== Dataset ==

(** The edge [GetEdges] makes of an edge of the graph. *)
Definition given_edge c (u' : N) (e : Edge ContractorEdgeData) (q : QueryEdge) : Prop :=
  node_of c u' (qe_source q) /\ node_of c (e_target e) (qe_target q) /\
  qd_distance (qe_data q) = Z.of_N (ce_distance (e_data e)) /\
  qd_forward (qe_data q) = ce_forward (e_data e) /\ qd_backward (qe_data q) = ce_backward (e_data e) /\
  (qd_id (qe_data q) < 2147483648)%N.

Lemma get_edge_ok E0 nn c u' edges i e :
  run_inv E0 nn c -> (u' < number_of_nodes (c_graph c))%N -> e ∈ adj (c_graph c) u' ->
  vget (edge_list (c_graph c)) i = Some e ->
  exists q, get_edge c u' edges i = Some (edges ++ [q]) /\ given_edge c u' e q.
Proof.
  intros Hinv Hu He Hi. unfold get_edge, GetTarget, GetEdgeData. rewrite Hi. cbn [mbind option_bind].
  destruct (ri_total _ _ c Hinv u' Hu) as [u Hu']. rewrite Hu'. cbn [mbind option_bind].
  destruct (ri_total _ _ c Hinv (e_target e)) as [v Hv]; [by apply (eo_target _ _ (ri_edges _ _ c Hinv) u' e)|].
  rewrite Hv. cbn [mbind option_bind].
  assert (exists id, (if negb (ce_is_original_via_node_ID (e_data e)) then original_id (c_orig_map c) (ce_id (e_data e))
      else Some (ce_id (e_data e))) = Some id) as [id ->].
  { destruct (ri_via _ _ c Hinv u' e He) as [->|[z Hz]]; [by eexists|].
    destruct (negb _); [|by eexists]. exists z. exact Hz. }
  cbn [mbind option_bind]. eexists. split; [done|]. split_and!; try done; [cbn [qe_data]|by apply N.mod_lt].
  apply (query_distance (e_data e)). by eapply (eo_weight _ _ (ri_edges _ _ c Hinv)).
Qed.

== Required action ==
Only the lines from the beginning of the listing through the line containing "else Some (ce_id" are wanted, each restated word for word.

== Exercise response ==
(** The edge [GetEdges] makes of an edge of the graph. *)
Definition given_edge c (u' : N) (e : Edge ContractorEdgeData) (q : QueryEdge) : Prop :=
  node_of c u' (qe_source q) /\ node_of c (e_target e) (qe_target q) /\
  qd_distance (qe_data q) = Z.of_N (ce_distance (e_data e)) /\
  qd_forward (qe_data q) = ce_forward (e_data e) /\ qd_backward (qe_data q) = ce_backward (e_data e) /\
  (qd_id (qe_data q) < 2147483648)%N.

Lemma get_edge_ok E0 nn c u' edges i e :
  run_inv E0 nn c -> (u' < number_of_nodes (c_graph c))%N -> e ∈ adj (c_graph c) u' ->
  vget (edge_list (c_graph c)) i = Some e ->
  exists q, get_edge c u' edges i = Some (edges ++ [q]) /\ given_edge c u' e q.
Proof.
  intros Hinv Hu He Hi. unfold get_edge, GetTarget, GetEdgeData. rewrite Hi. cbn [mbind option_bind].
  destruct (ri_total _ _ c Hinv u' Hu) as [u Hu']. rewrite Hu'. cbn [mbind option_bind].
  destruct (ri_total _ _ c Hinv (e_target e)) as [v Hv]; [by apply (eo_target _ _ (ri_edges _ _ c Hinv) u' e)|].
  rewrite Hv. cbn [mbind option_bind].
  assert (exists id, (if negb (ce_is_original_via_node_ID (e_data e)) then original_id (c_orig_map c) (ce_id (e_data e))
      else Some (ce_id (e_data e))) = Some id) as [id ->].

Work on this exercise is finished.